The prices of essential medications, such as insulin and even of generics that have been on the market for decades, have been sky-high. Patients can pay more than $400/month for insulin that costs $18 to manufacture, three times as much as in 2002! Hospitals have also been experiencing shortages of critical drugs and supplies such as anesthetics and intravenous solutions.

“Doctors and hospitals are rationing drugs, and patients are being forced to use substitutes that are less effective or more expensive, or both,” write Robert A. Campbell, M.D., and Philip L. Zweig, M.B.A., of Physicians Against Drug Shortages.  “Lately, this crisis has reached a new level of absurdity: the U.S. is now importing sterile saline solution (a.k.a salt water) from Germany, Norway, Spain, Brazil and Mexico, and sodium bicarbonate solution from Australia! Drug shortages and astronomical prices are nothing less than a public health emergency” (https://tinyurl.com/y32tqasj).

Reasons for this include coverage of pharmaceuticals by third parties, especially Medicaid and Medicare Part D, bringing in middlemen such as Pharmacy Benefits Managers (PBMs). In return for getting a drug placed on the formulary, PBMs receive a “rebate” (kickback) that is shielded from anti-kickback laws by “safe-harbor” rules. PBMs could add $100 billion per year to spending for prescription drugs. The higher the list price, the bigger the “rebate.” Single-source contracts negotiated by PBMs also help to drive potential competitors out of the marketplace (https://tinyurl.com/y6a962vl).

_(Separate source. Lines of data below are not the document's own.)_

(** * Dictionary matcher and query overlay engine

    A shallow embedding of [app/services/matcher.py],
    [app/services/audio_query_service.py] and the two dictionary-applying
    handlers of [app/routers/synthesis.py], with the properties the
    specification states about them.

    Layout: Python primitives, the data model, the matcher, the object
    store and the overlay service, the request handlers; then the proofs. *)

From Stdlib Require Import QArith.
From stdpp Require Import base decidable option list gmap sorting.
From Equations Require Import Equations.

Local Open Scope nat_scope.
Set Default Proof Using "Type".

(* ================================================================== *)
(** * Python primitives *)
(* ================================================================== *)

(** A Python [str] is a sequence of Unicode code points; [len], slicing and
    [str.find] all count code points. *)
Abbreviation pystr := (list N).

(** A Python [float].  The service only ever copies these values from a
    dictionary entry into a query, so a float is represented by the
    rational it denotes. *)
Abbreviation pyfloat := Q.

(** [s.startswith(p)] *)
Fixpoint starts_with (p s : pystr) : bool :=
  match p, s with
  | [], _ => true
  | c :: p', d :: s' => if decide (c = d) then starts_with p' s' else false
  | _ :: _, [] => false
  end.

(** Leftmost [i' >= i] at which [sub] starts, where [s] is the text from
    absolute position [i] on. *)
Fixpoint find_from (sub s : pystr) (i : nat) : option nat :=
  if starts_with sub s then Some i
  else match s with
       | [] => None
       | _ :: s' => find_from sub s' (S i)
       end.

(** [s.find(sub, start)] for [start >= 0]; [None] stands for [-1]. *)
Definition str_find (s sub : pystr) (start : nat) : option nat :=
  if decide (start ≤ length s) then find_from sub (drop start s) start
  else None.

(** [sub in s] *)
Definition str_contains (s sub : pystr) : bool :=
  bool_decide (is_Some (str_find s sub 0)).

(** ["".join(parts)] *)
Definition str_join (parts : list pystr) : pystr := concat parts.

(** [s.lstrip(chars)], [s.rstrip(chars)] and [s.strip(chars)]: the
    characters of [chars] are taken off the left end, the right end, or
    both. *)
Fixpoint str_lstrip (chars s : pystr) : pystr :=
  match s with
  | [] => []
  | c :: s' => if decide (c ∈ chars) then str_lstrip chars s' else s
  end.

Definition str_rstrip (chars s : pystr) : pystr :=
  reverse (str_lstrip chars (reverse s)).

Definition str_strip (chars s : pystr) : pystr :=
  str_rstrip chars (str_lstrip chars s).

(** [l[a:b]] for [0 <= a] and [0 <= b]. *)
Definition py_slice {A} (l : list A) (a b : nat) : list A := drop a (take b l).

(** Position that [l[i]] reads for a Python [int] index: negative indices
    count from the end, anything outside [-len, len) is an [IndexError]
    ([None]). *)
Definition py_index (len : nat) (i : Z) : option nat :=
  if decide (0 ≤ i)%Z then
    if decide (i < Z.of_nat len)%Z then Some (Z.to_nat i) else None
  else
    if decide (- Z.of_nat len ≤ i)%Z then Some (Z.to_nat (Z.of_nat len + i))
    else None.

(* ================================================================== *)
(** * Data model *)
(* ================================================================== *)

(** Values of dict keys that the service passes through untouched. *)
#[local] Set Warnings "-register-all".
Inductive json :=
| JNull
| JBool (b : bool)
| JNum (x : pyfloat)
| JStr (s : pystr)
| JList (items : list json)
| JDict (items : list (pystr * json)).

Abbreviation fields := (list (pystr * json)).

(** A mora dict.  [None] is an absent key: the matcher reads
    [mora.get("text", "")], the overlay assigns [mora["pitch"]] and
    [mora["vowel_length"]]. *)
Record Mora := {
  mora_text : option pystr;
  mora_pitch : option pyfloat;
  mora_vowel_length : option pyfloat;
  mora_consonant_length : option pyfloat;
  mora_other : fields;
}.

(** An accent phrase dict: [phrase.get("moras", [])] and the remaining keys
    (accent, pause_mora, is_interrogative). *)
Record AccentPhrase := {
  ap_moras : option (list Mora);
  ap_other : fields;
}.

(** An AudioQuery dict: [audio_query.get("accent_phrases", [])] and the
    global controls (speedScale, pitchScale, ...). *)
Record AudioQuery := {
  aq_accent_phrases : option (list AccentPhrase);
  aq_other : fields;
}.

(** [models/extended_dict.py]: [ExtendedDictEntry]. *)
Record ExtendedDictEntry := {
  word : pystr;
  pronunciation : pystr;
  accent_type : Z;
  mora_count : option Z;
  accent_phrases : option (list json);
  pitch_values : option (list pyfloat);
  length_values : option (list pyfloat);
  speaker_id : option Z;
}.

(** The field constraints pydantic enforces when an entry is built
    ([min_length=1] on [word] and [pronunciation]). *)
Definition entry_valid (e : ExtendedDictEntry) : Prop :=
  word e ≠ [] ∧ pronunciation e ≠ [].

(** [matcher.py]: [MatchResult]. *)
Record MatchResult := {
  entry : ExtendedDictEntry;
  accent_phrase_index : Z;
  mora_start_index : Z;
  mora_end_index : Z;
}.

Definition get_accent_phrases (q : AudioQuery) : list AccentPhrase :=
  default [] (aq_accent_phrases q).

Definition get_moras (ap : AccentPhrase) : list Mora :=
  default [] (ap_moras ap).

Definition get_text (m : Mora) : pystr := default [] (mora_text m).

(* ================================================================== *)
(** * matcher.py: DictionaryMatcher *)
(* ================================================================== *)

Definition inspect {A} (a : A) : {b | a = b} := exist _ a eq_refl.

Lemma starts_with_length p s : starts_with p s = true → length p ≤ length s.
Proof.
  revert s; induction p as [|c p IH]; intros [|d s]; simpl; try lia; try done.
  case_decide; [|done]. intros ?%IH. lia.
Qed.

Three PBMs account for more than 80% of the market, according to the Council of Economic Advisors (https://tinyurl.com/ya62ukd6). More than 20% of spending on prescription drugs was taken in as profit by the pharmaceutical distribution system. The size of manufacturer rebates and the percentage of the rebate passed on to health plans and patients are kept secret. Insulins and drugs to treat hepatitis C have “rebates” of 66% and 62%, respectively (JAMA 4/23-30/19).            

Another factor in high prices, CEA recognizes, is government regulations that prevent, rather than foster, healthy price competition. Additionally, the fixed cost of bringing a new, patented drug to market has increased rapidly, to about $2.6 billion.